If your Amazon MWAA environment is stuck in the "Creating" state for a shorter duration, then the issue might be due to the missing IAM permissions for other AWS services, such as the following: Amazon Simple Storage Service (Amazon S3), Amazon CloudWatch, Amazon Simple Queue Service (Amazon SQS) and Amazon Elastic Container Registry (Amazon ECR), and AWS Key Management Service (AWS KMS). Be sure that your execution role and service-linked role has the required permissions. If you're using a customer managed key, be sure to update the customer managed key policy as well. For troubleshooting steps, see I tried to create an environment but it shows the status as "Create failed".
If your environment is stuck for more than 30 minutes in the "Creating" state, then the issue might be related to the networking configuration. The root cause of the issue and the appropriate resolution depend on your networking setup.

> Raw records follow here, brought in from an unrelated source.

(* ===== verification/Startup.v ===== *)
(** * From main to a serving process

    [pkg/app] ([Run] and [RunService]), [pkg/logger], the tracer provider of
    [pkg/tracing], [StartService] of [pkg/server], the pool and client of
    [pkg/postgres] and [pkg/redis], the consumer configuration of
    [pkg/fxmodules/kafka_consumer.go], and the main functions of the seven services,
    over their [Load] functions and fx applications. *)
From S2P Require Import Prelude Errors Effects Payment Kafka Analytics Transport Lifecycle EnvConfig Wiring.

(** ** pkg/logger *)

Inductive ZapLevel := DebugLevel | InfoLevel | WarnLevel | ErrorLevel.
Inductive ZapEncoder := ConsoleEncoder | JSONEncoder.
Record ZapLogger := MkZap { zl_level : ZapLevel; zl_encoder : ZapEncoder }.

Definition logger_New (level format : string) : error + ZapLogger :=
  let lvl :=
    if bool_decide (level = "debug") then DebugLevel
    else if bool_decide (level = "info") then InfoLevel
    else if bool_decide (level = "warn") then WarnLevel
    else if bool_decide (level = "error") then ErrorLevel
    else InfoLevel in
  let encoder := if bool_decide (format = "console") then ConsoleEncoder else JSONEncoder in
  inr (MkZap lvl encoder).

(** ** pkg/server: StartService *)

Section StartService.
Context `{T : TLSLib} {Interceptor : Type}.

Record ServiceConfig := MkServiceConfig { sc_GRPCPort : Z; sc_MetricsPort : Z; sc_CertPath : string }.

(** [grpc.ServerOption]. *)
Inductive ServerOption := ChainUnary (ics : list Interceptor) | Creds (c : Credentials).

(** The gRPC server: its options, and the services registered on it in order; the
    status that its health service gives to the empty name. *)
Record GrpcServer := MkGrpc { gs_Port : Z; gs_opts : list ServerOption; gs_services : list string; gs_serving : bool }.

Record HttpServer := MkHttp { hs_Addr : string; hs_paths : list string; hs_ReadTimeout : Z; hs_WriteTimeout : Z }.

Definition NewGRPCWithLogger (port : Z) (opts : list ServerOption) : GrpcServer := MkGrpc port opts [] false.

Definition NewHTTPWithLogger (paths : list string) (port : Z) : HttpServer :=
  MkHttp (":" +:+ pretty port) paths (5 * second) (10 * second).

Definition RegisterService (name : string) (s : GrpcServer) : GrpcServer :=
  MkGrpc (gs_Port s) (gs_opts s) (gs_services s ++ [name]) (gs_serving s).

Definition StartService (cfg : ServiceConfig) (register : GrpcServer -> GrpcServer) (interceptors : list Interceptor) :
    error + (GrpcServer * HttpServer) :=
  let opts := if bool_decide (interceptors = []) then [] else [ChainUnary interceptors] in
  let build opts :=
    let grpcServer := RegisterService "grpc.health.v1.Health" (NewGRPCWithLogger (sc_GRPCPort cfg) opts) in
    let grpcServer := MkGrpc (gs_Port grpcServer) (gs_opts grpcServer) (gs_services grpcServer) true in
    (register grpcServer, NewHTTPWithLogger ["/metrics"] (sc_MetricsPort cfg)) in
  if bool_decide (sc_CertPath cfg = "") then inr (build opts)
  else match LoadServerMTLSCredentials (sc_CertPath cfg, "server-cert.pem") (sc_CertPath cfg, "server-key.pem") (sc_CertPath cfg, "ca-cert.pem") with
       | inl err => inl (wrapf "load tls credentials" err)
       | inr tlsOpt => inr (build (opts ++ [Creds tlsOpt]))
       end.
End StartService.
Arguments ServerOption : clear implicits.
Arguments GrpcServer : clear implicits.

(** ** The process *)

(** How a process ends: [os.Exit], which [log.Fatal] calls too and which skips the
    deferred calls, or the return of [main]. *)
Inductive ending := Exited (code : Z) | Returned.

(** The global tracer provider and whether it was shut down, the application that was
    started, what was written to stderr and to the log. *)
Record ProcessSt := MkProcess {
  pr_tracer : option string; pr_tracer_down : bool; pr_started : option fx_options; pr_stderr : list string; pr_log : list string
}.

Definition fresh_process : ProcessSt := MkProcess None false None [] [].

Section Process.
Context `{U : UuidLib}.

Definition note (f : ProcessSt -> ProcessSt) : M ProcessSt unit := fun _ w => (inr tt, World (w_tick w) (f (w_st w))).

Definition to_stderr (line : string) : M ProcessSt unit :=
  note (fun s => MkProcess (pr_tracer s) (pr_tracer_down s) (pr_started s) (pr_stderr s ++ [line]) (pr_log s)).

Definition to_log (line : string) : M ProcessSt unit :=
  note (fun s => MkProcess (pr_tracer s) (pr_tracer_down s) (pr_started s) (pr_stderr s) (pr_log s ++ [line])).

(** A call of a library that talks to the outside. *)
Definition outside : M ProcessSt unit := io (fun s => (inr tt, s)).

(** The exporter, then the provider with the resource of the service, set globally. *)
Definition InitTracer (serviceName : string) : M ProcessSt string :=
  do* wrap_err (wrapf "create otlp trace exporter") outside in
  do* note (fun s => MkProcess (Some serviceName) (pr_tracer_down s) (pr_started s) (pr_stderr s) (pr_log s)) in
  ret serviceName.

Definition ShutdownTracer (tp : option string) : M ProcessSt unit :=
  match tp with
  | None => ret tt
  | Some _ => io (fun s => (inr tt, MkProcess (pr_tracer s) true (pr_started s) (pr_stderr s) (pr_log s)))
  end.

(** [fx.App.Run]: an application whose constructors cannot be resolved, or whose start
    fails, exits with 1; a started one runs until a signal and is then stopped. *)
Definition fx_Run (app : fx_options) : M ProcessSt ending :=
  if starts app then
    let* r := attempt outside in
    match r with
    | inl _ => ret (Exited 1)
    | inr _ =>
        do* note (fun s => MkProcess (pr_tracer s) (pr_tracer_down s) (Some app) (pr_stderr s) (pr_log s)) in
        let* r := attempt outside in
        match r with inl _ => ret (Exited 1) | inr _ => ret Returned end
    end
  else ret (Exited 1).

Context {Cfg : Type}.

(** The tracer's shutdown is deferred: it runs when the function returns. *)
Definition Run (serviceName : string) (loadConfig : cfg_err + Cfg) (base : Cfg -> Base) (buildApp : Cfg -> error + fx_options) : M ProcessSt ending :=
  match loadConfig with
  | inl _ => do* to_stderr "load config" in ret (Exited 1)
  | inr cfg =>
      match logger_New (ba_LogLevel (base cfg)) (ba_LogFormat (base cfg)) with
      | inl _ => do* to_stderr "init logger" in ret (Exited 1)
      | inr _ =>
          let* tp := attempt (InitTracer serviceName) in
          match tp with
          | inl _ => do* to_log "init tracer" in ret (Exited 1)
          | inr tp =>
              match buildApp cfg with
              | inl _ => do* to_log "build application" in ret (Exited 1)
              | inr application =>
                  let* out := fx_Run application in
                  match out with
                  | Exited code => ret (Exited code)
                  | Returned =>
                      let* r := attempt (ShutdownTracer (Some tp)) in
                      match r with
                      | inl _ => do* to_log "shutdown tracer" in ret Returned
                      | inr _ => ret Returned
                      end
                  end
              end
          end
      end
  end.

Definition RunService (serviceName : string) (loadConfig : cfg_err + Cfg) (base : Cfg -> Base) (buildApp : Cfg -> fx_options) : M ProcessSt ending :=
  Run serviceName loadConfig base (fun cfg => inr (buildApp cfg)).
End Process.

(** ** cmd/main.go of the services *)

Section Mains.
Context `{U : UuidLib} (ParseDuration : string -> option Z) (pg_ParseConfig : string -> option string) (ParseAddress : string -> bool).

Definition ports_of (s : ServerBase) : Z * Z := (sb_GRPCPort s, sb_MetricsPort s).

Definition user_main (env : Environ) : M ProcessSt ending :=
  RunService "user-service" (user_Load ParseDuration pg_ParseConfig env) uc_Base (fun c => user_app (ports_of (uc_Server c))).
Definition inventory_main (env : Environ) : M ProcessSt ending :=
  RunService "inventory-service" (inventory_Load ParseDuration pg_ParseConfig env) ic_Base (fun c => inventory_app (ports_of (ic_Server c))).
Definition payment_main (env : Environ) : M ProcessSt ending :=
  RunService "payment-service" (payment_Load ParseDuration pg_ParseConfig env) pc_Base (fun c => payment_app (ports_of (pc_Server c))).
Definition order_main (env : Environ) : M ProcessSt ending :=
  RunService "order-service" (order_Load ParseDuration pg_ParseConfig env) oc_Base (fun c => order_app (ports_of (oc_Server c))).
Definition catalog_main (env : Environ) : M ProcessSt ending :=
  RunService "catalog-service" (catalog_Load ParseDuration pg_ParseConfig env) cc_Base (fun c => catalog_app (ports_of (cc_Server c))).
Definition analytics_main (env : Environ) : M ProcessSt ending :=
  RunService "analytics-service" (analytics_Load ParseDuration env) ac_Base (fun c => analytics_app (ports_of (ac_Server c))).
Definition notification_main (env : Environ) : M ProcessSt ending :=
  RunService "notification-service" (notification_Load ParseDuration ParseAddress env) nc_Base (fun c => notification_app (ports_of (nc_Server c))).
End Mains.

(** ** What a process does *)

Section ProcessFacts.
Context `{U : UuidLib}.
Implicit Types (o : oracle) (w : world ProcessSt).

(** The two ways a process ends, and what they leave behind: [ran] is the application
    that was started. *)
Definition ended (serviceName : string) (app : option fx_options) (r : (error + ending) * world ProcessSt) : Prop :=
  match r with
  | (inr Returned, w') => pr_started (w_st w') = app /\ app <> None /\ pr_tracer (w_st w') = Some serviceName
  | (inr (Exited code), w') =>
      code = 1 /\ pr_tracer_down (w_st w') = false /\ (pr_started (w_st w') = None \/ pr_started (w_st w') = app)
  | (inl _, _) => False
  end.

Lemma outside_keeps o w : w_st (outside o w).2 = w_st w.
Proof. unfold outside, io. by destruct (o_fault o (w_tick w)). Qed.

Lemma outside_fine o w : no_faults o -> exists w', outside o w = (inr tt, w') /\ w_st w' = w_st w.
Proof. intros [Hf _]. unfold outside, io. rewrite Hf. by eexists. Qed.

(** The application starts only when its constructors resolve; it ends the process
    with 1 when the start or the stop fails. *)
Lemma fx_Run_ends app o w :
  pr_started (w_st w) = None -> pr_tracer_down (w_st w) = false ->
  exists out w', fx_Run app o w = (inr out, w') /\ pr_tracer (w_st w') = pr_tracer (w_st w) /\ pr_tracer_down (w_st w') = false /\
    match out with
    | Returned => starts app = true /\ pr_started (w_st w') = Some app
    | Exited code => code = 1 /\ (pr_started (w_st w') = None \/ starts app = true /\ pr_started (w_st w') = Some app)
    end.
Proof.
  intros Hs Hd. unfold fx_Run. destruct (starts app) eqn:Ha; [|exists (Exited 1), w; split_and!; eauto].
  unfold bind, attempt, ret, note. pose proof (outside_keeps o w) as Hk. destruct (outside o w) as [[e|[]] w1]; simpl in Hk.
  { exists (Exited 1), w1. rewrite Hk. split_and!; eauto. }
  match goal with |- context [outside o ?v] => pose proof (outside_keeps o v) as Hk2; destruct (outside o v) as [[e|[]] w2] end;
    simpl in Hk2.
  - exists (Exited 1), w2. rewrite Hk2, Hk. simpl. split_and!; eauto.
  - exists Returned, w2. rewrite Hk2, Hk. simpl. split_and!; eauto.
Qed.

Lemma fx_Run_fine app o w :
  no_faults o -> starts app = true -> pr_started (w_st w) = None -> pr_tracer_down (w_st w) = false ->
  exists w', fx_Run app o w = (inr Returned, w').
Proof.
  intros Ho Ha Hs Hd. unfold fx_Run. rewrite Ha. unfold bind, attempt, ret, note.
  destruct (outside_fine o w Ho) as (w1 & -> & _). edestruct (outside_fine o) as (w2 & -> & _); [done|]. by exists w2.
Qed.

Context {Cfg : Type} (serviceName : string) (loadConfig : cfg_err + Cfg) (base : Cfg -> Base) (buildApp : Cfg -> error + fx_options).

Definition main_run o : (error + ending) * world ProcessSt := Run serviceName loadConfig base buildApp o (World 0 fresh_process).

(** The application a process may serve: that of the accepted configuration, when it
    can be built and resolved. *)
Definition servable : option fx_options :=
  match loadConfig with
  | inl _ => None
  | inr cfg => match buildApp cfg with inl _ => None | inr app => if starts app then Some app else None end
  end.

Lemma Run_ends o : ended serviceName servable (main_run o).
Proof.
  unfold main_run, Run, servable. destruct loadConfig as [e|cfg]; [simpl; by split_and!; [..|left]|].
  destruct (logger_New _ _) as [le|lg] eqn:Hlg; [done|].
  unfold InitTracer, wrap_err, to_log, to_stderr, note, attempt, bind, ret.
  destruct (outside o (World 0 fresh_process)) as [[e|[]] w1] eqn:Ho; pose proof (outside_keeps o (World 0 fresh_process)) as Hk;
    rewrite Ho in Hk; simpl in Hk; simpl; [rewrite Hk; simpl; by split_and!; [..|left]|].
  rewrite Hk. simpl. destruct (buildApp cfg) as [e|app]; [simpl; by split_and!; [..|left]|].
  destruct (fx_Run_ends app o (World (w_tick w1) (MkProcess (Some serviceName) false None [] []))) as (out & w2 & -> & Htr & Hd & Hout); [done|done|].
  destruct out as [code|]; simpl.
  - destruct Hout as [-> [Hn|[-> Hs]]]; split_and!; [done|done|by left|done|done|by right].
  - destruct Hout as [-> Hs]. unfold io. destruct (o_fault o (w_tick w2)); simpl; by rewrite Hs, Htr.
Qed.
(** Environments that differ at most in the two timeouts. *)
Definition same_but_timeouts (env env' : Environ) : Prop :=
  forall k, k <> "DEFAULT_CALL_TIMEOUT" -> k <> "DEFAULT_QUERY_TIMEOUT" -> Getenv env k = Getenv env' k.

(** What the lists of deadlines are: [call] and [query] are the configured timeouts,
    [call5] and [query3] those with a zero replaced. *)
Lemma deadlines_are b :
  let call := ba_CallTimeout b in let query := ba_QueryTimeout b in
  let call5 := if call =? 0 then 5 * 10 ^ 9 else call in let query3 := if query =? 0 then 3 * 10 ^ 9 else query in
  order_deadlines b = [query; call5; query3; call5; query3; call; call; call; query] /\
  catalog_deadlines b = [query; call5; query3; query] /\
  inventory_deadlines b = [query; call5; query3] /\
  payment_deadlines b = [query; call5; query3] /\
  user_deadlines b = [query; call5; 3 * 10 ^ 9] /\
  notification_deadlines b = [call] /\
  analytics_deadlines b = [call; call; query].
Proof. done. Qed.

(** The timeouts of an accepted configuration are those of the environment. *)
Lemma accepted_base env :
  (forall c, payment_Load ParseDuration pg_ParseConfig env = inr c -> pc_Base c = LoadBase ParseDuration env) /\
  (forall c, notification_Load ParseDuration ParseAddress env = inr c -> nc_Base c = LoadBase ParseDuration env) /\
  (forall c, order_Load ParseDuration pg_ParseConfig env = inr c -> oc_Base c = LoadBase ParseDuration env) /\
  (forall c, analytics_Load ParseDuration env = inr c -> ac_Base c = LoadBase ParseDuration env) /\
  (forall c, catalog_Load ParseDuration pg_ParseConfig env = inr c -> cc_Base c = LoadBase ParseDuration env) /\
  (forall c, inventory_Load ParseDuration pg_ParseConfig env = inr c -> ic_Base c = LoadBase ParseDuration env) /\
  (forall c, user_Load ParseDuration pg_ParseConfig env = inr c -> uc_Base c = LoadBase ParseDuration env).
Proof.
  assert (Hpass : forall (A : Type) e (k : cfg_err + A) c, check e k = inr c -> k = inr c) by (by intros A [e|] k c).
  split_and!; intros c Hc; repeat apply Hpass in Hc; by injection Hc as <-.
Qed.

(** Five services accept a configuration whatever its timeouts. *)
Lemma timeouts_not_checked env env' :
  same_but_timeouts env env' ->
  ((exists c, order_Load ParseDuration pg_ParseConfig env = inr c) <-> (exists c, order_Load ParseDuration pg_ParseConfig env' = inr c)) /\
  ((exists c, catalog_Load ParseDuration pg_ParseConfig env = inr c) <-> (exists c, catalog_Load ParseDuration pg_ParseConfig env' = inr c)) /\
  ((exists c, inventory_Load ParseDuration pg_ParseConfig env = inr c) <-> (exists c, inventory_Load ParseDuration pg_ParseConfig env' = inr c)) /\
  ((exists c, user_Load ParseDuration pg_ParseConfig env = inr c) <-> (exists c, user_Load ParseDuration pg_ParseConfig env' = inr c)) /\
  ((exists c, analytics_Load ParseDuration env = inr c) <-> (exists c, analytics_Load ParseDuration env' = inr c)).
Proof.
  intros Hsame. rewrite !(order_Load_ok ParseDuration pg_ParseConfig ParseAddress), !(catalog_Load_ok ParseDuration pg_ParseConfig ParseAddress), !(inventory_Load_ok ParseDuration pg_ParseConfig ParseAddress),
    !(user_Load_ok ParseDuration pg_ParseConfig ParseAddress), !(analytics_Load_ok ParseDuration pg_ParseConfig ParseAddress).
  unfold env_secret, env_dsn, GetEnv. by rewrite !(Hsame "JWT_SECRET"), !(Hsame "POSTGRES_DSN"), !(Hsame "CLICKHOUSE_DSN").
Qed.
(* ===== verification/Delivery.v ===== *)
(** * order-service: what is stored is announced

    The relay of [Outbox.v] once failures stop: polls empty the outbox, a hundred
    events each, and every event is published exactly once by them.  With the invariants
    of the outbox and of CreateOrder: every stored order is announced on the topic or
    sits in the dead-letter table. *)
From S2P Require Import Prelude Errors Effects Auth OrderDomain OrderRepo Saga SagaFacts OrderService SagaRuns OrderFacts Outbox OutboxFacts CatalogFacts.

Section Delivery.
Context `{U : UuidLib} (topic : string).
Implicit Types (o : oracle) (w : world OutSt) (s : OutSt) (rows : list OutboxEvent).

Definition unsent (e : OutboxEvent) : Prop := ev_ProcessedAt e = None.

#[global] Instance unsent_dec e : Decision (unsent e).
Proof. unfold unsent. apply _. Defined.

Definition outbox_waits s : list OutboxEvent := filter unsent (ob_rows (os_tab s)).

(** No transaction is open, ids are unique and everything that waits is due by [T]. *)
Definition ready_by (T : Z) s : Prop :=
  os_tx s = None /\ NoDup (ev_ID <$> ob_rows (os_tab s)) /\ Forall (fun e => ev_NextRetryAt e <= T) (outbox_waits s).

Lemma due_waits T t rows :
  T <= t -> Forall (fun e => ev_NextRetryAt e <= T) (filter unsent rows) -> filter (due t) rows = filter unsent rows.
Proof.
  intros Ht. induction rows as [|e rows IH]; [done|]. rewrite !filter_cons. destruct (decide (unsent e)) as [Hu|Hu].
  - intros [He Hr]%Forall_cons. rewrite decide_True by (split; [done|lia]). f_equal. by apply IH.
  - intros Hr. rewrite decide_False by (by intros [? _]). by apply IH.
Qed.

(** Marking some rows takes exactly these off the waiting ones. *)
Lemma waits_after (ids : list UUID) t rows :
  filter unsent ((fun e => if bool_decide (ev_ID e ∈ ids) then mark t e else e) <$> rows) =
  filter (fun e => ev_ID e ∉ ids) (filter unsent rows).
Proof.
  induction rows as [|e rows IH]; [done|]. rewrite fmap_cons, !filter_cons. case_bool_decide as Hin.
  - rewrite decide_False by done. rewrite IH. destruct (decide (unsent e)); [|done]. by rewrite filter_cons_False by (intros H; by apply H).
  - rewrite IH. destruct (decide (unsent e)); [|done]. by rewrite filter_cons_True.
Qed.

(** A poll without failures. *)
Lemma poll_takes T o w :
  no_faults o -> (forall n, T <= o_now o n) -> ready_by T (w_st w) ->
  exists evs w', poll topic o w = (inr tt, w') /\ outbox_waits (w_st w) ≡ₚ evs ++ outbox_waits (w_st w') /\
    length evs = min 100 (length (outbox_waits (w_st w))) /\ os_kafka (w_st w') = os_kafka (w_st w) ++ (message topic <$> evs) /\
    ob_dlq (os_tab (w_st w')) = ob_dlq (os_tab (w_st w)) /\ ready_by T (w_st w').
Proof.
  intros Ho HT (Htx & Hnd & Hdue). destruct (poll_calm topic o w Ho Htx) as (t' & n & Hrun). cbv zeta in Hrun.
  set (evs := batch (o_now o (S (w_tick w))) (ob_rows (os_tab (w_st w)))) in *.
  assert (Hevs : evs = take 100 (merge_sort older_event (outbox_waits (w_st w)))).
  { unfold evs, batch. by rewrite (due_waits T). }
  set (rest := drop 100 (merge_sort older_event (outbox_waits (w_st w)))).
  assert (Hperm : outbox_waits (w_st w) ≡ₚ evs ++ rest).
  { unfold rest. rewrite Hevs, take_drop. symmetry. apply merge_sort_Permutation. }
  exists evs. eexists. split; [exact Hrun|]. simpl.
  assert (Hnew : outbox_waits (MkOutSt (update_rows (fun e => bool_decide (ev_ID e ∈ (ev_ID <$> evs))) (mark t') (os_tab (w_st w))) None
                    (os_kafka (w_st w) ++ (message topic <$> evs))) ≡ₚ rest).
  { unfold outbox_waits. simpl. rewrite waits_after. fold (outbox_waits (w_st w)). rewrite Hperm. rewrite filter_taken; [done|].
    rewrite <- Hperm. eapply sublist_NoDup; [exact Hnd|]. apply fmap_sublist, sublist_filter. }
  split_and!; [by rewrite Hnew| |done|done|].
  - rewrite Hevs, length_take, merge_sort_Permutation. done.
  - split_and!; [done| |].
    + simpl. rewrite <- list_fmap_compose. erewrite list_fmap_ext; [exact Hnd|]. intros i e _. simpl. by case_bool_decide.
    + rewrite Hnew. rewrite Hperm in Hdue. by apply Forall_app in Hdue as [_ ?].
Qed.

Lemma polls_drain T k o w :
  no_faults o -> (forall n, T <= o_now o n) -> ready_by T (w_st w) -> (length (outbox_waits (w_st w)) <= 100 * k)%nat ->
  exists evs w', polls topic k o w = (inr tt, w') /\ outbox_waits (w_st w') = [] /\ evs ≡ₚ outbox_waits (w_st w) /\
    os_kafka (w_st w') = os_kafka (w_st w) ++ (message topic <$> evs) /\ ob_dlq (os_tab (w_st w')) = ob_dlq (os_tab (w_st w)).
Proof.
  intros Ho HT. revert w. induction k as [|k IH]; intros w Hr Hlen; simpl.
  { exists [], w. apply Nat.le_0_r, nil_length_inv in Hlen. rewrite Hlen, app_nil_r. by split_and!. }
  destruct (poll_takes T o w Ho HT Hr) as (evs & w1 & Hrun & Hperm & Hl & Hk & Hd & Hr1).
  destruct (IH w1 Hr1) as (evs' & w' & Hrun' & Hnil & Hperm' & Hk' & Hd').
  { apply Permutation_length in Hperm. rewrite length_app in Hperm. lia. }
  exists (evs ++ evs'), w'. unfold bind. rewrite Hrun. split_and!; [done|done| | |congruence].
  - by rewrite Hperm', Hperm.
  - by rewrite Hk', Hk, fmap_app, app_assoc.
Qed.

(** ** From CreateOrder to the topic *)

Context {E : Type} {IC : InventoryClient E} {PC : PaymentClient E} {CC : CatalogClient E}.

(** A row that is marked processed was published. *)
Definition marked_sent s : Prop := forall e, e ∈ ob_rows (os_tab s) -> ev_ProcessedAt e ≠ None -> message topic e ∈ os_kafka s.

Lemma drained_announced T k o w (s : OrderSt E) :
  announced s -> os_tab (w_st w) = t_outbox s -> marked_sent (w_st w) -> no_faults o -> (forall n, T <= o_now o n) ->
  ready_by T (w_st w) -> (length (outbox_waits (w_st w)) <= 100 * k)%nat ->
  exists w', polls topic k o w = (inr tt, w') /\ outbox_waits (w_st w') = [] /\
    (exists evs, evs ≡ₚ outbox_waits (w_st w) /\ os_kafka (w_st w') = os_kafka (w_st w) ++ (message topic <$> evs)) /\
    forall id, is_Some (t_orders s !! id) -> exists e, announces id e /\ message topic e ∈ os_kafka (w_st w').
Proof.
  intros Hann Htab Hsent Ho HT Hr Hlen.
  destruct (polls_drain T k o w Ho HT Hr Hlen) as (evs & w' & Hrun & Hnil & Hperm & Hk & _). exists w'. split_and!; [done|done| |].
  - by exists evs.
  - intros id (e & He & Ha)%Hann. exists e. split; [done|]. rewrite Hk. apply elem_of_app. rewrite <- Htab in He.
    destruct (decide (unsent e)) as [Hu|Hu]; [right|left; by apply Hsent].
    apply list_elem_of_fmap_2. rewrite Hperm. by apply list_elem_of_filter.
Qed.

(** C6. Every order is announced. Whatever fails while CreateOrder runs, an
    order that is stored after it, this one or an earlier one, has an OrderCreated event;
    and once the relay polls without failures, late enough for the retry delays, a
    hundred events a poll, the outbox is empty, each waiting event has been published
    once, and the topic has a message with the key and the payload of the event of every
    stored order. *)
Theorem created_orders_are_announced redis userID items key o1 (w1 : world (OrderSt E)) T k o w :
  announced (w_st w1) ->
  let s := w_st (snd (CreateOrder redis userID items key o1 w1)) in
  os_tab (w_st w) = t_outbox s -> marked_sent (w_st w) -> no_faults o -> (forall n, T <= o_now o n) ->
  ready_by T (w_st w) -> (length (outbox_waits (w_st w)) <= 100 * k)%nat ->
  exists w', polls topic k o w = (inr tt, w') /\ outbox_waits (w_st w') = [] /\
    (exists evs, evs ≡ₚ outbox_waits (w_st w) /\ os_kafka (w_st w') = os_kafka (w_st w) ++ (message topic <$> evs)) /\
    forall id, is_Some (t_orders s !! id) -> exists e, announces id e /\ message topic e ∈ os_kafka (w_st w').
Proof. intros Hann s. by apply drained_announced, CreateOrder_announced. Qed.
End Delivery.

(** ** A concrete order *)

Section Samples.
Local Existing Instance uuid_text.

(** A first order on empty tables; the reply of one of the calls is lost. *)
Definition empty_shop : world (OrderSt toy) := World 0 (MkOrderSt ∅ [] ∅ (MkOutbox [] ∅) [] (MkToy [] [])).
Definition one_line : list OrderItem := [MkItem (uuid_sample 9) (uuid_sample 9) pA 2 100].
Definition after_create : OrderSt toy := w_st (snd (CreateOrder false usr_id one_line "key" (lost_at 8) empty_shop)).
Definition relay_world : world OutSt := World 0 (MkOutSt (t_outbox after_create) None []).

Example created_one : size (t_orders after_create) = 1%nat.
Proof. vm_compute. reflexivity. Qed.

Lemma created_count : length (ob_rows (t_outbox after_create)) = 1%nat.
Proof. vm_compute. reflexivity. Qed.

Lemma created_due :
  forallb (fun e => bool_decide (unsent e) && (ev_NextRetryAt e <=? 0)) (ob_rows (t_outbox after_create)) = true.
Proof. vm_compute. reflexivity. Qed.

Lemma created_waits e : e ∈ ob_rows (t_outbox after_create) -> unsent e /\ ev_NextRetryAt e <= 0.
Proof.
  intros He. pose proof created_due as Hall. rewrite forallb_forall in Hall.
  apply list_elem_of_In, Hall, andb_prop in He as [Hu%bool_decide_eq_true Hn]. split; [done|]. by apply Z.leb_le.
Qed.

Lemma relay_world_ready : ready_by 0 (w_st relay_world).
Proof.
  pose proof created_count as Hlen. split_and!; [reflexivity| |].
  - change (NoDup (ev_ID <$> ob_rows (t_outbox after_create))).
    destruct (ob_rows (t_outbox after_create)) as [|e [|]]; [done| |done]. apply NoDup_singleton.
  - apply Forall_forall. intros e [_ He]%list_elem_of_filter. by apply created_waits.
Qed.

Lemma created_orders_are_announced_witness : exists w', polls "orders" 1 calm relay_world = (inr tt, w') /\
  forall id, is_Some (t_orders after_create !! id) -> exists e, announces id e /\ message "orders" e ∈ os_kafka (w_st w').
Proof.
  destruct (created_orders_are_announced "orders" false usr_id one_line "key" (lost_at 8) empty_shop 0 1 calm relay_world)
    as (w' & Hrun & _ & _ & Hall).
  - intros id [row Hrow]. simpl in Hrow. by rewrite lookup_empty in Hrow.
  - reflexivity.
  - intros e He Hp. exfalso. apply Hp. by apply created_waits.
  - exact calm_no_faults.
  - intros n. simpl. lia.
  - exact relay_world_ready.
  - etransitivity; [apply length_filter|]. change (ob_rows (os_tab (w_st relay_world))) with (ob_rows (t_outbox after_create)).
    rewrite created_count. apply le_n_S, Nat.le_0_l.
  - exists w'. exact (conj Hrun Hall).
Defined.
End Samples.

Your network configuration lacks the route to AWS services or the internet
To resolve this issue, based on the type of routing you choose, verify that the network configuration meets the respective prerequisites for the environment:
- Public routing: Be sure that your Amazon VPC infrastructure has two public and two private subnets. Public subnets get public IP addresses and have the default route to internet gateway. Private subnets get only private IP addresses and have no route to the internet gateway. Instead, they have a route to the NAT gateway. For more information, see Public routing over the internet. Typically, the network flow with public routing looks similar to the following:
Private subnet - Default route to NAT gateway - NAT gateway associated with the public subnet - public subnet - default route to the internet gateway - internet
- Private routing: Your Amazon VPC without internet access needs additional VPC service endpoints to use the Apache Airflow on MWAA. These Amazon VPC endpoints include Amazon S3, monitoring, ecr.dkr, ecr.api, logs, sqs, kms, airflow.api, airflow.env, and airflow.ops. For more information, see Creating the required VPC service endpoints in an Amazon VPC with private routing and Private routing without internet access. Be sure that the VPC endpoints have private DNS enabled. Verify that the endpoints are associated with the environment's subnets and security group. Also, be sure that the VPC endpoint policy for each endpoint is configured to allow full access to the endpoint.
The security group or network access control list (ACL) restricts the network traffic
To resolve this issue, verify that the security group specifies a self-referencing inbound rule to itself or the port range HTTPS 443 and TCP 5432. The security group must specify an outbound rule for all traffic. The network ACL must have an inbound or outbound rule that allows all traffic. For an example, see Example ACLs.
Downloading the container image from Amazon ECR has failed
If you use an Amazon VPC without internet access, then be sure that you created an Amazon S3 gateway endpoint and granted the minimum required permissions to Amazon ECR to access Amazon S3 in that Region.
For troubleshooting issues related to the Amazon VPC network with public/private routing, see I tried to create an environment and it's stuck in the "Creating" state.